Ich kann Jedem den das Thema interessiert wirklich nur ans Herz legen sich Post Scriptum anzuschauen. Meiner Meinung nach Hell Let Loose deutlich voraus und taktischer, offener, immersiver, asymetrischer.

Was einem bei der Grafik auf dem ersten Blick als nüchtern im Gegensatz zu HLL scheinen mag, ist meiner Meinung nach ein großer Vorteil. Alles ist mit weniger Post Processing belastet und sieht klarer, nüchterner aus. Das schlägt weniger auf die Augen und vermeidet Verwechslungen mit CoD. Die Community ist klein und hängt an dem Spiel, viel Kommunikation, wenige bis gar keine Nervtöter.

Das Schießgefühl, die Sounds, die Maps, einzigartig.

vor 3 Jahren
janusz

Hell Let Loose auf Konsole Spielen ist wie Suppe mit ner Gabel essen.
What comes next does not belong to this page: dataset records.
(* ===== verification/Network.v ===== *)
(** * Network core ([network/src/network.c])

    Packet buffers, the device registry and IPv4 address text. A packet buffer
    is a window into an allocated block: the model keeps the block, the position
    of the data pointer in it and the [size], [offset] and [len] fields apart,
    as the code does, with the 32-bit arithmetic of [size_t]; an access outside
    the block, or the release of an address that no allocation returned, is a
    [Fault]. *)

From Stdlib Require Import ZArith Lia Ascii String.
From stdpp Require Import base tactics option list gmap strings pretty.
From S2P Require Import Prelude.
(** What [ip_receive] makes of a buffer that starts with a header whose stored
    checksum is not the one it computes. *)
Lemma ip_receive_bad a b blk pos l h s :
  buffers s !! a = Some b -> data b = Some (blk, pos) -> blocks s !! blk = Some l -> 20 <= len b ->
  0 <= pos -> pos + 20 <= Z.of_nat (length l) -> take 20 (drop (Z.to_nat pos) l) = h ->
  byte h 0 = 0x45 -> byte h 10 + 256 * byte h 11 <> ip_checksum (set_word h 10 0 0) ->
  ip_receive (Some a) s = Ret (NET_ERR_INVALID, s).
Proof.
  intros Ha Hd Hb Hl Hp Hpl Hh H0 Hc.
  assert (H : wp (ip_receive (Some a)) (fun r s' => r = NET_ERR_INVALID /\ s' = s) s).
  { unfold ip_receive. wp_steps. eapply wp_read_buffer; [done|]. rewrite Hd. unfold HEADER.
    destruct (Z.ltb_spec (len b) 20); [lia|]. wp_steps. eapply wp_read_bytes; [done|done|done|].
    change (Z.to_nat 20) with 20%nat. rewrite Hh, H0.
    change (Z.land 69 15) with 5. change (Z.land (Z.shiftr 69 4) 15) with 4. cbn [Z.ltb Z.compare Pos.compare Pos.compare_cont Z.eqb Pos.eqb negb].
    wp_steps. change (5 * 4) with 20. eapply wp_read_bytes; [done|done|done|].
    change (Z.to_nat 20) with 20%nat. rewrite Hh.
    destruct (Z.eqb_spec (byte h 10 + 256 * byte h 11) (ip_checksum (set_word h 10 0 0))); [done|]. by wp_steps. }
  apply wp_returns in H as (r & s' & Hr & -> & ->). done.
Qed.

Lemma finish_header_bytes total id proto a0 a1 a2 a3 d0 d1 d2 d3 :
  let h := finish_header (first_header total id proto ++ [a0; a1; a2; a3] ++ [d0; d1; d2; d3]) in
  let h0 := net_header total id proto [a0; a1; a2; a3] [d0; d1; d2; d3] in
  length h = 20%nat /\ byte h 0 = 0x45 /\ set_word h 10 0 0 = h0 /\
  byte h 10 = hi (ip_checksum h0) /\ byte h 11 = lo (ip_checksum h0).
Proof. done. Qed.

(** The stack does not accept its own packets: a packet [ip_send] builds and
    reports as sent carries its header checksum with the bytes exchanged, and
    [ip_receive] rejects it with NET_ERR_INVALID unless the two bytes happen to be
    equal. *)
Theorem ip_send_rejected_by_receive s a b blk l dv dd a0 a1 a2 a3 d0 d1 d2 d3 proto :
  buf_ok (stack s) a b blk l -> 20 <= offset b -> device b = Some dv -> devs (stack s) !! dv = Some dd ->
  ip dd = [a0; a1; a2; a3] ->
  let c := ip_checksum (net_header (u16 (u32 (len b + 20))) (next_id s) proto [a0; a1; a2; a3] [d0; d1; d2; d3]) in
  lo c <> hi c ->
  wp (r <- ip_send (Some a) (Some [d0; d1; d2; d3]) proto ;; r' <- on_net (ip_receive (Some a)) ;; ret (r, r'))
    (fun out _ => out = (NET_ERR_OK, NET_ERR_INVALID)) s.
Proof.
  intros [Hlive Hd Hb Hsz Hpos Hfl] Ho Hdv Hdd Hip c Hc. unfold ip_send, HEADER. wp_steps. rewrite wp_on_net.
  unfold net_buffer_push. wp_steps. eapply wp_read_buffer; [done|]. rewrite Hd.
  destruct (Z.ltb_spec (offset b) 20); [lia|]. unfold write_buffer. wp_steps. cbn [stack set_stack].
  rewrite wp_on_net. eapply wp_read_buffer; [apply lookup_insert_eq|]. wp_steps. cbn [stack set_stack set_next_id len set_window].
  rewrite wp_on_net. set (b1 := set_window _ _ _ b).
  set (h1 := first_header _ _ _). assert (Hh1 : length h1 = 12%nat) by done.
  eapply wp_memcpy; [done|rewrite Hh1; lia|lia|lia|]. wp_steps. cbn [set_stack stack].
  rewrite wp_on_net. unfold choose_device. cbn [b1 set_window device]. rewrite Hdv. wp_steps. cbn [set_stack stack].
  rewrite wp_on_net. wp_steps. cbn [set_stack stack]. rewrite wp_on_net. unfold read_dev. wp_steps. rewrite wp_deref.
  exists dd. split; [exact Hdd|]. wp_steps. cbn [set_stack stack]. rewrite wp_on_net, Hip.
  destruct (finish_header_bytes (u16 (u32 (len b + 20))) (next_id s) proto a0 a1 a2 a3 d0 d1 d2 d3) as (Hlen & H0 & Hz & H10 & H11).
  fold h1 in Hlen, H0, Hz, H10, H11. set (h := finish_header _) in *.
  assert (Htk : take (Z.to_nat 12) h1 = h1) by done. rewrite Htk.
  set (l1 := splice l (Z.to_nat (offset b - 20)) h1).
  assert (Hl1 : length l1 = length l) by (apply splice_length; rewrite Hh1; lia).
  eapply wp_memcpy; [apply lookup_insert_eq|rewrite Hlen; lia|lia|rewrite Hl1; lia|]. wp_steps. cbn [set_stack stack].
  rewrite wp_on_net. unfold wp at 1. erewrite (ip_receive_bad _ _ _ (offset b - 20) _ h).
  - by wp_steps.
  - apply lookup_insert_eq.
  - done.
  - apply lookup_insert_eq.
  - cbn [set_device len b1 set_window]. rewrite u32_small; lia.
  - lia.
  - rewrite splice_length; [|rewrite length_take, Hlen; lia]. lia.
  - replace (take (Z.to_nat 20) h) with h by (symmetry; apply take_ge; lia).
    rewrite <- Hlen. apply splice_read. lia.
  - exact H0.
  - rewrite Hz, H10, H11. fold c. pose proof (lo_hi c (ip_checksum_range _)). lia.
Qed.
Ich spiels aufm PC und es ist halt ein simiger WW2 Shooter: sperrig, nicht immer schnell und mit insgesamt sehr stark schwankendem Spielerlebnis und voll auf Teamwork ausgerichtet.
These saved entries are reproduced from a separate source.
(* ===== verification/TcpInv.v ===== *)
(** * TCP: the invariant and the effect of each operation on it

    [inv]: every pointer of the tables leads to something allocated, every receive
    buffer is a well-formed ring over a block of its own, and every field holds a
    value of its C type. The environment's part ([EnvOk]): [malloc] answers fresh
    blocks of the size asked for, and callbacks keep the invariant. *)

From Stdlib Require Import ZArith Lia String.
From stdpp Require Import base tactics option list gmap strings.
From S2P Require Import Prelude Ring Ports Network Ip Tcp.

Set Default Goal Selector "!".
Local Open Scope Z_scope.
Local Open Scope kernel_scope.

Module TcpInv.
Import Tcp.

(** ** The invariant *)

Definition u8_ok (x : Z) : Prop := 0 <= x < 2 ^ 8.
Definition u16_ok (x : Z) : Prop := 0 <= x < 2 ^ 16.
Definition u32_ok (x : Z) : Prop := 0 <= x < 2 ^ 32.
Definition addr4_ok (a : list Z) : Prop := length a = 4%nat /\ Ip.bytes_ok a.

Record conn_typed (c : tcp_connection) : Prop := {
  ct_una : u32_ok (snd_una c);
  ct_nxt : u32_ok (snd_nxt c);
  ct_wnd : u32_ok (snd_wnd c);
  ct_rcv : u32_ok (rcv_nxt c);
  ct_rwnd : u32_ok (rcv_wnd c);
  ct_mss : u16_ok (mss c);
  ct_rto : u32_ok (rto (retransmit c));
  ct_attempts : u8_ok (attempts (retransmit c));
  ct_timer : u32_ok (timer (retransmit c));
}.

Record sock_typed (k : tcp_socket) : Prop := {
  st_lport : u16_ok (local_port k);
  st_rport : u16_ok (remote_port k);
  st_laddr : addr4_ok (local_addr k);
  st_raddr : addr4_ok (remote_addr k);
  st_options : u8_ok (options k);
  st_conn : conn_typed (conn k);
}.

(** The ring a receive buffer is, and the bytes in it that were not read. *)
Definition rx_ring (b : tcp_buffer) (block : list Z) : Ring.ring Z :=
  Ring.mk_ring block (rx_start b) (rx_end b) (bytes_available b).

Definition unread_in (blocks : gmap addr (list Z)) (b : tcp_buffer) : list Z :=
  match rx_data b with
  | None => []
  | Some d =>
      match blocks !! d with
      | None => []
      | Some block => Ring.items (rx_size b) (rx_ring b block)
      end
  end.

Definition unread (s : tcp) (k : tcp_socket) : list Z := unread_in (rx_blocks s) (rx_buffer k).

Record rx_ok (blocks : gmap addr (list Z)) (b : tcp_buffer) (d : addr) (block : list Z) : Prop := {
  ro_data : rx_data b = Some d;
  ro_block : blocks !! d = Some block;
  ro_ring : Ring.ring_wf (rx_size b) (rx_ring b block);
  ro_size : rx_size b = TCP_DEFAULT_BUFFER_SIZE;
}.

Record sock_ok (s : tcp) (k : tcp_socket) : Prop := {
  so_next : forall j, next k = Some j -> (j < TCP_MAX_SOCKETS)%nat;
  so_rx : forall d, rx_data (rx_buffer k) = Some d -> exists block, rx_ok (rx_blocks s) (rx_buffer k) d block;
  so_listen : state k = LISTEN -> is_Some (listener k);
  so_live : forall a, listener k = Some a -> is_Some (listeners s !! a);
  so_avail : u32_ok (bytes_available (rx_buffer k));
  so_typed : sock_typed k;
}.

Record inv (s : tcp) : Prop := {
  ti_len : length (sockets s) = TCP_MAX_SOCKETS;
  ti_socks : forall i k, sockets s !! i = Some k -> sock_ok s k;
  ti_listeners : forall i j ki kj a,
    sockets s !! i = Some ki -> sockets s !! j = Some kj ->
    listener ki = Some a -> listener kj = Some a -> i = j;
  ti_blocks : forall i j ki kj d,
    sockets s !! i = Some ki -> sockets s !! j = Some kj ->
    rx_data (rx_buffer ki) = Some d -> rx_data (rx_buffer kj) = Some d -> i = j;
  ti_pending : forall a l, listeners s !! a = Some l ->
    u16_ok (backlog l) /\ u16_ok (pending_count l) /\
    forall j, pending_connections l = Some j -> (j < TCP_MAX_SOCKETS)%nat;
  ti_tw_len : length (time_waits s) = TCP_MAX_TIME_WAIT_SOCKETS;
  ti_tw : forall n t i, time_waits s !! n = Some t -> tw_socket t = Some i -> (i < TCP_MAX_SOCKETS)%nat;
  ti_port : u16_ok (last_dynamic_port s);
  ti_seq : u32_ok (tcp_initial_seq s);
  ti_dev : forall a, Network.default_device (Ip.stack (below s)) = Some a ->
    exists d, Network.devs (Ip.stack (below s)) !! a = Some d /\ addr4_ok (Network.ip d);
}.

(** What TCP asks of its environment. *)
Class EnvOk (E : env) : Prop := {
  malloc_fresh : forall s n a g, malloc E s n = Some (a, g) ->
    rx_blocks s !! a = None /\ listeners s !! a = None /\ Z.of_nat (length g) = n;
  callback_inv : forall f i n s, inv s -> wp (callback E f i n) (fun _ s' => inv s') s;
}.

(** ** Access to sockets *)

Lemma wp_read_sock i Q s :
  wp (read_sock i) Q s <-> exists k, sockets s !! i = Some k /\ Q k s.
Proof. unfold read_sock. wp_steps. apply wp_deref. Qed.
Aber wenn mal alles zündet, mit Divebombern, Artillery Support, Sturmangriffen und Flankenverteitigung und und und, ist das Spielerlebnis einmalig, episch und mitreißend. Das schafft kein CoD und auch kein BF.

vor 3 Jahren
Todesglubsch

Auf dem PC vielleicht. Aber ich schätze nach dem Plus Monat wird man auf PS wohl nicht mehr so viele Spieler sehen.

vor 3 Jahren
Alanthir

Ich habe noch nie welche gesehen, aber die Server haben meist auch eher Warteschlangen als das sie zu leer werden würden.

vor 3 Jahren
[Shadow_Man]

Gibt es bei dem Spiel auch Bots? Weil Arma z.B. kann man ja auch mit Bots spielen.